While the shortage of key skills remains a top threat for CEOs and they agree that retraining/upskilling is the best way to close the skills gap, they are not making much headway in tackling the problem, with only 18% of CEOs globally and 6% of South African CEOs saying they have made “significant progress” in establishing an upskilling programme. This sentiment is echoed by workers.

The fourth industrial revolution has ushered in new business models and new ways of working that require critical new technical, digital and soft skills. Those skills are in very short supply.

In a separate survey by PwC, 77% of 22 000 workers around the world say they would like to learn new skills or retrain, but only 33% feel they have been given the opportunity to develop digital skills outside their normal duties.

“Workers need to be convinced that companies are engaging in upskilling efforts to improve their employability, not just to improve the bottom line,” Machaba adds.

Climate change: challenge or chance

Although climate change does not appear in the top 10 threats to global CEOs’ growth prospects, CEOs are expressing a growing appreciation of the upside of taking action to reduce their carbon footprint. Compared to a decade ago, when we last asked this question, CEOs are now twice as likely to “strongly agree” that investing in climate change initiatives will boost reputational advantage (30% in 2020, compared with 16% in 2010) and 25% of CEOs today, compared with 13% in 2010, see climate change initiatives leading to new product and service opportunities for their organisation.

In SA, 19% of CEOs “strongly agree” (versus 10% in 2010) that climate change initiatives will lead to new product and service opportunities for their respective organisations.
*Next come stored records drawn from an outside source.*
(* ===== verification/Edify.v ===== *)
(** * The script language: expressions and built-in functions

    [jni/adhoc-edify/edify/expr.c] and [expr.h].  A script is one expression
    tree; every function receives its arguments unevaluated and decides which
    of them to evaluate.  A function pointer is a symbol of a type [F]; the
    class [Functions] gives the code each symbol points to, so that the built-in
    functions of this file and the installed ones of [EdifyInstall] are two
    instances that the program joins.  The result of an evaluation is a C string
    or NULL ([option string]); strings are values, so [free] leaves no trace. *)

From stdpp Require Import base list strings sorting.
From Stdlib Require Import ZArith Lia ZifyBool ZifyNat Ascii.
From S2P Require Import Prelude CString.

Open Scope Z_scope.

(** ** The evaluation state and its monad *)

(** [State]; the cookie's type is the application's.  [world] is everything
    outside the process. *)
Record State (C W : Type) := mkState {
  cookie : option C;
  script : string;
  errmsg : option string;
  world : W
}.
Arguments mkState {C W}.
Arguments cookie {C W}.
Arguments script {C W}.
Arguments errmsg {C W}.
Arguments world {C W}.

Definition set_errmsg {C W} (m : option string) (st : State C W) : State C W :=
  mkState (cookie st) (script st) m (world st).
Definition set_world {C W} (w : W) (st : State C W) : State C W :=
  mkState (cookie st) (script st) (errmsg st) w.

Definition M (C W A : Type) : Type := State C W -> res (A * State C W).

#[export] Instance M_ret {C W} : MRet (M C W) := fun A a st => Ok (a, st).
#[export] Instance M_bind {C W} : MBind (M C W) := fun A B f m st =>
  match m st with
  | Ok (a, st') => f a st'
  | Err e => Err e
  | Diverges => Diverges
  end.

(** A [char*] result. *)
Abbreviation value := (option string).

Definition lift {C W A} (r : res A) : M C W A := fun st => a ← r; Ok (a, st).
Definition get_state {C W} : M C W (State C W) := fun st => Ok (st, st).
Definition put_errmsg {C W} (m : string) : M C W unit :=
  fun st => Ok (tt, set_errmsg (Some m) st).
Definition get_world {C W A} (f : W -> A) : M C W A := fun st => Ok (f (world st), st).
Definition on_world {C W A} (f : W -> A * W) : M C W A :=
  fun st => let '(a, w) := f (world st) in Ok (a, set_world w st).

(** An unevaluated argument: the run of the expression and its source range. *)
Record Arg (C W : Type) := mkArg {
  eval : M C W value;
  arg_start : Z;
  arg_end : Z
}.
Arguments mkArg {C W}.
Arguments eval {C W}.
Arguments arg_start {C W}.
Arguments arg_end {C W}.

(** [struct Expr]; [argc] is the length of [argv]. *)
Inductive Expr (F : Type) :=
  mkExpr (fn : F) (name : string) (argv : list (Expr F)) (start stop : Z).
Arguments mkExpr {F}.

Definition fn {F} (e : Expr F) : F := let 'mkExpr f _ _ _ _ := e in f.
Definition argv {F} (e : Expr F) : list (Expr F) := let 'mkExpr _ _ a _ _ := e in a.
Definition start {F} (e : Expr F) : Z := let 'mkExpr _ _ _ s _ := e in s.
Definition stop {F} (e : Expr F) : Z := let 'mkExpr _ _ _ _ t := e in t.

(** [Function]: the code a function pointer points to. *)
Class Functions (C W F : Type) :=
  call : F -> string -> list (Arg C W) -> M C W value.

Fixpoint Evaluate {C W F} `{!Functions C W F} (e : Expr F) : M C W value :=
  match e with
  | mkExpr fn name argv _ _ =>
      call fn name (map (fun a => mkArg (Evaluate a) (start a) (stop a)) argv)
  end.

(** ** The built-in functions *)

(** What the built-ins do to the outside world: [sleep] and the streams. *)
Inductive stream : Set := Stdout | Stderr | CmdPipe | LogFd.

Class ScriptOs (W : Type) := {
  os_sleep : Z -> W -> W;
  os_fputs : stream -> string -> W -> W
}.

Inductive Builtin : Set :=
  | Fn_Literal | Fn_Concat | Fn_IfElse | Fn_Abort | Fn_Assert | Fn_Sleep | Fn_Stdout
  | Fn_LogicalAnd | Fn_LogicalOr | Fn_LogicalNot | Fn_Substring | Fn_Equality
  | Fn_Inequality | Fn_Sequence | Fn_LessThanInt | Fn_GreaterThanInt.

Section builtins.
Context {C W : Type} `{!ScriptOs W}.
Local Abbreviation M := (M C W).
Local Abbreviation Arg := (Arg C W).

Definition fputs (f : stream) (s : string) : M unit :=
  on_world (fun w => (tt, os_fputs f s w)).

(** [argv[i]]: the array of a call without arguments is NULL. *)
Definition arg (argv : list Arg) (i : nat) : M Arg :=
  match argv with
  | [] => lift (Err NullDeref)
  | _ => match argv !! i with
         | Some a => mret a
         | None => lift (Err OutOfBounds)
         end
  end.

(** [Evaluate(state, argv[i])]. *)
Definition eval_arg (argv : list Arg) (i : nat) : M value :=
  a ← arg argv i; eval a.

Definition BooleanString (s : string) : bool :=
  match s with EmptyString => false | String _ _ => true end.

(** The string a comparison returns. *)
Definition truth (b : bool) : string := if b then "t" else "".

(** The loop shared by [ReadArgs] and [ReadVarArgs]: [None] is the failure. *)
Fixpoint read_args (argv : list Arg) (i count : nat) : M (option (list string)) :=
  match count with
  | O => mret (Some [])
  | S count =>
      v ← eval_arg argv i;
      match v with
      | None => mret None
      | Some s => rest ← read_args argv (S i) count; mret (cons s <$> rest)
      end
  end.

Definition ReadArgs (argv : list Arg) (count : nat) : M (option (list string)) :=
  read_args argv 0 count.
Definition ReadVarArgs (argc : nat) (argv : list Arg) : M (option (list string)) :=
  read_args argv 0 argc.

(** The formatted message is cut to the 4,095 characters the buffer holds. *)
Definition ErrorAbort (message : string) : M value :=
  put_errmsg (str_take 4095 message);; mret None.

Definition ConcatFn (name : string) (argv : list Arg) : M value :=
  match argv with
  | [] => mret (Some "")
  | _ =>
      strings ← read_args argv 0 (length argv);
      mret (fold_right String.append "" <$> strings)
  end.

Definition IfElseFn (name : string) (argv : list Arg) : M value :=
  if negb (length argv =? 2)%nat && negb (length argv =? 3)%nat then
    put_errmsg "ifelse expects 2 or 3 arguments";; mret None
  else
    cond ← eval_arg argv 0;
    match cond with
    | None => mret None
    | Some c =>
        if BooleanString c then eval_arg argv 1
        else if (length argv =? 3)%nat then eval_arg argv 2
        else mret (Some c)
    end.

Definition AbortFn (name : string) (argv : list Arg) : M value :=
  msg ← (if (0 <? length argv)%nat then eval_arg argv 0 else mret None);
  match msg with
  | Some m => put_errmsg m
  | None => put_errmsg "called abort()"
  end;;
  mret None.

(** [memcpy] of [script[start..end)]: a negative length is a huge [size_t]. *)
Definition source_of (a : Arg) (src : string) : res string :=
  let len := arg_end a - arg_start a in
  if (len <? 0) || (arg_start a <? 0) || (strlen src + 1 <? arg_end a) then Err OutOfBounds
  else Ok (str_take (Z.to_nat len) (str_drop (Z.to_nat (arg_start a)) src)).

Fixpoint assert_loop (todo : list Arg) : M value :=
  match todo with
  | [] => mret (Some "")
  | a :: todo =>
      v ← eval a;
      match v with
      | None => mret None
      | Some v =>
          if BooleanString v then assert_loop todo
          else
            st ← get_state;
            src ← lift (source_of a (script st));
            put_errmsg ("assert failed: " +:+ src);; mret None
      end
  end.
Definition AssertFn (name : string) (argv : list Arg) : M value := assert_loop argv.

Definition SleepFn (name : string) (argv : list Arg) : M value :=
  val ← eval_arg argv 0;
  match val with
  | None => mret None
  | Some val =>
      on_world (fun w => (tt, os_sleep (strtol val).1 w));;
      mret (Some val)
  end.

Fixpoint stdout_loop (todo : list Arg) : M value :=
  match todo with
  | [] => mret (Some "")
  | a :: todo =>
      v ← eval a;
      match v with
      | None => mret None
      | Some v => fputs Stdout v;; stdout_loop todo
      end
  end.
Definition StdoutFn (name : string) (argv : list Arg) : M value := stdout_loop argv.

Definition LogicalAndFn (name : string) (argv : list Arg) : M value :=
  left ← eval_arg argv 0;
  match left with
  | None => mret None
  | Some l => if BooleanString l then eval_arg argv 1 else mret (Some l)
  end.

Definition LogicalOrFn (name : string) (argv : list Arg) : M value :=
  left ← eval_arg argv 0;
  match left with
  | None => mret None
  | Some l => if BooleanString l then mret (Some l) else eval_arg argv 1
  end.

Definition LogicalNotFn (name : string) (argv : list Arg) : M value :=
  val ← eval_arg argv 0;
  match val with
  | None => mret None
  | Some v => mret (Some (truth (negb (BooleanString v))))
  end.

(** Both arguments, left to right; NULL as soon as one of them is. *)
Definition binary (argv : list Arg) (f : string -> string -> bool) : M value :=
  left ← eval_arg argv 0;
  match left with
  | None => mret None
  | Some l =>
      right ← eval_arg argv 1;
      match right with
      | None => mret None
      | Some r => mret (Some (truth (f l r)))
      end
  end.

Definition SubstringFn (name : string) (argv : list Arg) : M value :=
  binary argv (fun needle haystack => strstr haystack needle).
Definition EqualityFn (name : string) (argv : list Arg) : M value :=
  binary argv (fun l r => bool_decide (l = r)).
Definition InequalityFn (name : string) (argv : list Arg) : M value :=
  binary argv (fun l r => negb (bool_decide (l = r))).

Definition SequenceFn (name : string) (argv : list Arg) : M value :=
  left ← eval_arg argv 0;
  match left with
  | None => mret None
  | Some _ => eval_arg argv 1
  end.

(** [strtol] with its end pointer: the whole of a non-empty string is a number. *)
Definition int_of (s : string) : option Z :=
  let '(v, rest) := strtol s in
  if BooleanString s && negb (BooleanString rest) then Some v else None.

Definition not_an_int (s : string) : string := "[" +:+ s +:+ "] is not an int" +:+ str_lf.

Definition LessThanIntFn (name : string) (argv : list Arg) : M value :=
  if negb (length argv =? 2)%nat then
    put_errmsg "less_than_int expects 2 arguments";; mret None
  else
    args ← ReadArgs argv 2;
    match args with
    | Some [l; r] =>
        match int_of l with
        | None => fputs Stderr (not_an_int l);; mret (Some "")
        | Some l_int =>
            match int_of r with
            | None => fputs Stderr (not_an_int r);; mret (Some "")
            | Some r_int => mret (Some (truth (l_int <? r_int)))
            end
        end
    | _ => mret None
    end.

Definition GreaterThanIntFn (name : string) (argv : list Arg) : M value :=
  if negb (length argv =? 2)%nat then
    put_errmsg "greater_than_int expects 2 arguments";; mret None
  else
    second ← arg argv 1;
    first ← arg argv 0;
    LessThanIntFn name [second; first].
While views of climate change-driven product and service opportunities have remained relatively stable in the US and the UK, there has been a dramatic shift in views in China over the last 10 years. China is an interesting case study because it is both the largest market for green products and the most polluting country, from a carbon perspective. In 2010, only 2% of China's CEOs saw climate change leading to opportunities, whereas in 2020 this has risen to 47%, by far the largest increase of CEOs in any country included in the survey. However, for these opportunities to turn into long-term success stories, the principles of climate change need to be embedded right across a business’s supply chain and customer experience.

Shango concludes: “Looking ahead, there is one thing of which we are certain: when it comes to the most pressing topics confronting CEOs, collaboration between and among organisations, individuals and governments can meaningfully enhance not only their own prospects, but the prosperity and vitality of society too."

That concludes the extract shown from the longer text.